This guide walks through setting up a GitHub App for Colony authentication. Using a GitHub App (instead of a Personal Access Token) provides fine-grained permissions, higher rate limits, and bot-attributed activity.

  • Admin access to your GitHub organization (or repository owner access for personal repos)
  • Colony installed and running with a PAT-based config (to verify the pipeline works first)
  1. Go to your Organization Settings > Developer settings > GitHub Apps > New GitHub App

    • For personal repos: Settings > Developer settings > GitHub Apps > New GitHub App
  2. Fill in the app details:

    • GitHub App name: e.g., colony-bot (must be globally unique)
    • Homepage URL: your org’s URL or https://github.com/<org>/<repo>
    • Webhook: uncheck “Active” (Colony polls; it does not use webhooks)
  3. Set Repository permissions:

    PermissionAccessPurpose
    ContentsRead & writePush branches, read repo files
    IssuesRead & writeManage issue labels, post comments
    Pull requestsRead & writeOpen PRs, post reviews, manage PR lifecycle
    MetadataRead-onlyRequired (automatically granted)
  4. Under Where can this GitHub App be installed? select “Only on this account”.

  5. Click Create GitHub App.

  6. Note the App ID displayed on the app’s settings page.
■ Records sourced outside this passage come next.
Lemma round_between (p q r a b : Qc) :
  (p ≤ q)%Qc → (q ≤ r)%Qc → round p = Fin a → round r = Fin b →
  ∃ z, round q = Fin z ∧ (a ≤ z)%Qc ∧ (z ≤ b)%Qc.
Proof.
  intros Hpq Hqr Hp Hr. apply f64_between.
  - rewrite <- Hp. by apply round_mono.
  - rewrite <- Hr. by apply round_mono.
Qed.

Lemma f64_min_not_nan (a b : f64) :
  f64_is_nan a = false → f64_is_nan b = false → f64_is_nan (f64_min a b) = false.
Proof. unfold f64_min. by destruct (f64_leb a b). Qed.

Lemma f64_max_not_nan (a b : f64) :
  f64_is_nan a = false → f64_is_nan b = false →
  f64_is_nan (f64_max_of a b) = false.
Proof. unfold f64_max_of. by destruct (f64_leb a b). Qed.

Lemma f64_min_le (a b : f64) :
  f64_is_nan a = false → f64_is_nan b = false →
  f64_leb (f64_min a b) a = true ∧ f64_leb (f64_min a b) b = true.
Proof.
  intros Ha Hb. unfold f64_min. destruct (f64_leb a b) eqn:E.
  - split; [by apply f64_leb_refl | done].
  - destruct (f64_leb_total a b Ha Hb) as [H|H]; [congruence|].
    split; [done | by apply f64_leb_refl].
Qed.

Lemma f64_max_ge (a b : f64) :
  f64_is_nan a = false → f64_is_nan b = false →
  f64_leb a (f64_max_of a b) = true ∧ f64_leb b (f64_max_of a b) = true.
Proof.
  intros Ha Hb. unfold f64_max_of. destruct (f64_leb a b) eqn:E.
  - split; [done | by apply f64_leb_refl].
  - destruct (f64_leb_total a b Ha Hb) as [H|H]; [congruence|].
    split; [by apply f64_leb_refl | done].
Qed.

Lemma fold_min64 (xs : list f64) (x : f64) :
  f64_is_nan x = false → Forall (λ e, f64_is_nan e = false) xs →
  fold_left f64_min xs x ∈ x :: xs ∧
  ∀ y, y ∈ x :: xs → f64_leb (fold_left f64_min xs x) y = true.
Proof.
  revert x. induction xs as [|a xs IH]; intros x Hx Hxs; simpl.
  - split; [left|]. intros y ->%list_elem_of_singleton. by apply f64_leb_refl.
  - apply Forall_cons in Hxs as [Ha Hxs].
    destruct (IH (f64_min x a) (f64_min_not_nan _ _ Hx Ha) Hxs) as [Hin Hle].
    destruct (f64_min_le x a Hx Ha) as [H1 H2]. split.
    + apply elem_of_cons in Hin as [->|Hin]; [|by do 2 right].
      unfold f64_min. destruct (f64_leb x a); [left | right; left].
    + intros y Hy. pose proof (Hle (f64_min x a) ltac:(left)) as H0.
      apply elem_of_cons in Hy as [->|Hy].
      { by eapply f64_leb_trans. }
      apply elem_of_cons in Hy as [->|Hy].
      { by eapply f64_leb_trans. }
      apply Hle. by right.
Qed.

Lemma fold_max64 (xs : list f64) (x : f64) :
  f64_is_nan x = false → Forall (λ e, f64_is_nan e = false) xs →
  fold_left f64_max_of xs x ∈ x :: xs ∧
  ∀ y, y ∈ x :: xs → f64_leb y (fold_left f64_max_of xs x) = true.
Proof.
  revert x. induction xs as [|a xs IH]; intros x Hx Hxs; simpl.
  - split; [left|]. intros y ->%list_elem_of_singleton. by apply f64_leb_refl.
  - apply Forall_cons in Hxs as [Ha Hxs].
    destruct (IH (f64_max_of x a) (f64_max_not_nan _ _ Hx Ha) Hxs) as [Hin Hle].
    destruct (f64_max_ge x a Hx Ha) as [H1 H2]. split.
    + apply elem_of_cons in Hin as [->|Hin]; [|by do 2 right].
      unfold f64_max_of. destruct (f64_leb x a); [right; left | left].
    + intros y Hy. pose proof (Hle (f64_max_of x a) ltac:(left)) as H0.
      apply elem_of_cons in Hy as [->|Hy].
      { by eapply f64_leb_trans. }
      apply elem_of_cons in Hy as [->|Hy].
      { by eapply f64_leb_trans. }
      apply Hle. by right.
Qed.

Lemma numbers_elem (l : list f64) (e : f64) :
  e ∈ numbers l ↔ e ∈ l ∧ f64_is_nan e = false.
Proof. unfold numbers. rewrite list_elem_of_filter. tauto. Qed.

Lemma numbers_not_nan (l : list f64) :
  Forall (λ e, f64_is_nan e = false) (numbers l).
Proof. apply Forall_forall. by intros e [_ ?]%numbers_elem. Qed.

(** A minimum that is a number is an entry of the column and is below
    every number of it. *)
Lemma col_min64_spec (l : list f64) (v : f64) :
  col_min64 l = v → f64_is_nan v = false →
  v ∈ l ∧ ∀ e, e ∈ l → f64_is_nan e = false → f64_leb v e = true.
Proof.
  unfold col_min64. pose proof (numbers_not_nan l) as Hn.
  destruct (numbers l) as [|x xs] eqn:E; [by intros <-|].
  apply Forall_cons in Hn as [Hx Hxs]. intros <- _.
  destruct (fold_min64 xs x Hx Hxs) as [Hin Hle]. split.
  - rewrite <- E in Hin. by apply numbers_elem in Hin as [? _].
  - intros e He Hnan. apply Hle. rewrite <- E. by apply numbers_elem.
Qed.

Lemma col_max64_spec (l : list f64) (v : f64) :
  col_max64 l = v → f64_is_nan v = false →
  v ∈ l ∧ ∀ e, e ∈ l → f64_is_nan e = false → f64_leb e v = true.
Proof.
  unfold col_max64. pose proof (numbers_not_nan l) as Hn.
  destruct (numbers l) as [|x xs] eqn:E; [by intros <-|].
  apply Forall_cons in Hn as [Hx Hxs]. intros <- _.
  destruct (fold_max64 xs x Hx Hxs) as [Hin Hle]. split.
  - rewrite <- E in Hin. by apply numbers_elem in Hin as [? _].
  - intros e He Hnan. apply Hle. rewrite <- E. by apply numbers_elem.
Qed.

(** With a finite minimum and a finite maximum every entry is NaN or a
    finite number between the two. *)
Lemma finite_extremes (l : list f64) (m M : Qc) (e : f64) :
  col_min64 l = Fin m → col_max64 l = Fin M → e ∈ l →
  e = NaN ∨ ∃ x, e = Fin x ∧ (m ≤ x)%Qc ∧ (x ≤ M)%Qc.
Proof.
  intros Hmin Hmax He. destruct (f64_is_nan e) eqn:Hnan.
  { left. by destruct e. }
  right. apply f64_between.
  - by apply (col_min64_spec l (Fin m) Hmin eq_refl).
  - by apply (col_max64_spec l (Fin M) Hmax eq_refl).
Qed.

End Float64Facts.

Section Float64Normalisation.
Context {rnd : Rounding}.

(** One entry between the extremes, scaled with a finite positive range:
    its difference to the minimum is a finite number between 0 and the
    range, and the quotient by the range is a finite number in [0,1]. *)
Lemma scaled_entry (m M b x : Qc) :
  round (M - m)%Qc = Fin b → (0 < b)%Qc → (m ≤ x)%Qc → (x ≤ M)%Qc →
  ∃ a y,
    f64_sub (Fin x) (Fin m) = Fin a ∧ (0 ≤ a)%Qc ∧ (a ≤ b)%Qc ∧
    f64_div (Fin a) (Fin b) = Fin y ∧ round (a / b)%Qc = Fin y ∧
    (0 ≤ y)%Qc ∧ (y ≤ 1)%Qc.
Proof.
  intros Hb Hpos Hmx HxM.
  destruct (round_between 0 (x - m) (M - m) 0 b) as (a & Ha & Ha0 & Hab);
    [by apply Qc_sub_nonneg | by apply Qc_sub_mono | apply round_zero | done |].
  destruct (Qc_div_unit a b Ha0 Hab Hpos) as [Hq0 Hq1].
  destruct (round_between 0 (a / b) 1 0 1) as (y & Hy & Hy0 & Hy1);
    [done | done | apply round_zero | apply round_one |].
  exists a, y.
  assert (b ≠ 0%Qc) as Hne by (intros ->; by apply Qclt_not_eq in Hpos).
  split; [done|]. split; [done|]. split; [done|]. split; [|done].
  simpl. by rewrite decide_False.
Qed.

Lemma normalize_float64_scaled (l : list f64) (m M b : Qc) :
  col_min64 l = Fin m → col_max64 l = Fin M →
  f64_sub (Fin M) (Fin m) = Fin b → b ≠ 0%Qc →
  normalize_float64 l = map (λ x, f64_div (f64_sub x (Fin m)) (Fin b)) l.
Proof.
  intros Hmin Hmax Hb Hne. unfold normalize_float64.
  rewrite Hmin, Hmax, Hb. simpl. by rewrite bool_decide_eq_false_2.
Qed.

Lemma normalize_float64_zero_range (l : list f64) (m M : Qc) :
  col_min64 l = Fin m → col_max64 l = Fin M →
  f64_sub (Fin M) (Fin m) = Fin 0%Qc →
  normalize_float64 l = l.
Proof.
  intros Hmin Hmax Hb. unfold normalize_float64. by rewrite Hmin, Hmax, Hb.
Qed.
  1. On the app’s settings page, scroll to Private keys.
  2. Click Generate a private key.
  3. A .pem file will be downloaded automatically.
  4. Move the PEM file to a secure location:
    Terminal window
    mkdir -p ~/.colony/keys
    mv ~/Downloads/<app-name>.*.private-key.pem ~/.colony/keys/github-app.pem
    chmod 600 ~/.colony/keys/github-app.pem

Step 3: Install the App on Target Repositories

Section titled “Step 3: Install the App on Target Repositories”
  1. On the app’s settings page, click Install App in the left sidebar.
  2. Select your organization.
  3. Choose Only select repositories and pick the repos Colony will manage.
  4. Click Install.
  5. Note the Installation ID from the URL: https://github.com/settings/installations/<INSTALLATION_ID>.

Edit colony.config.yaml to use the App credentials:

github:
owner: your-org
repo: your-repo
# Remove or comment out token_env when using App auth:
# token_env: GITHUB_TOKEN
app:
app_id: 123456 # From Step 1
private_key_path: ~/.colony/keys/github-app.pem # From Step 2
installation_id: 78901234 # From Step 3
bot_username: "colony-bot[bot]" # See Step 5

You can keep token_env alongside app — Colony will prefer the PAT when both are present, falling back to App auth if the PAT environment variable is not set.

The bot_username tells Colony which comments are its own (to avoid processing its own messages as human input). The format is:

<app-slug>[bot]

Where <app-slug> is the lowercased, hyphenated version of your app name. For example:

  • App name “Colony Bot” → bot_username: colony-bot[bot]
  • App name “My Colony App” → bot_username: my-colony-app[bot]

You can verify the exact slug by checking a comment posted by the app — the commenter login will show the [bot] suffix.

Start Colony and check the startup logs:

Terminal window
npx colony start

Look for:

GitHub App auth active owner=your-org repo=your-repo

If you see PAT auth active instead, the App credentials were not loaded — double-check the config and PEM path.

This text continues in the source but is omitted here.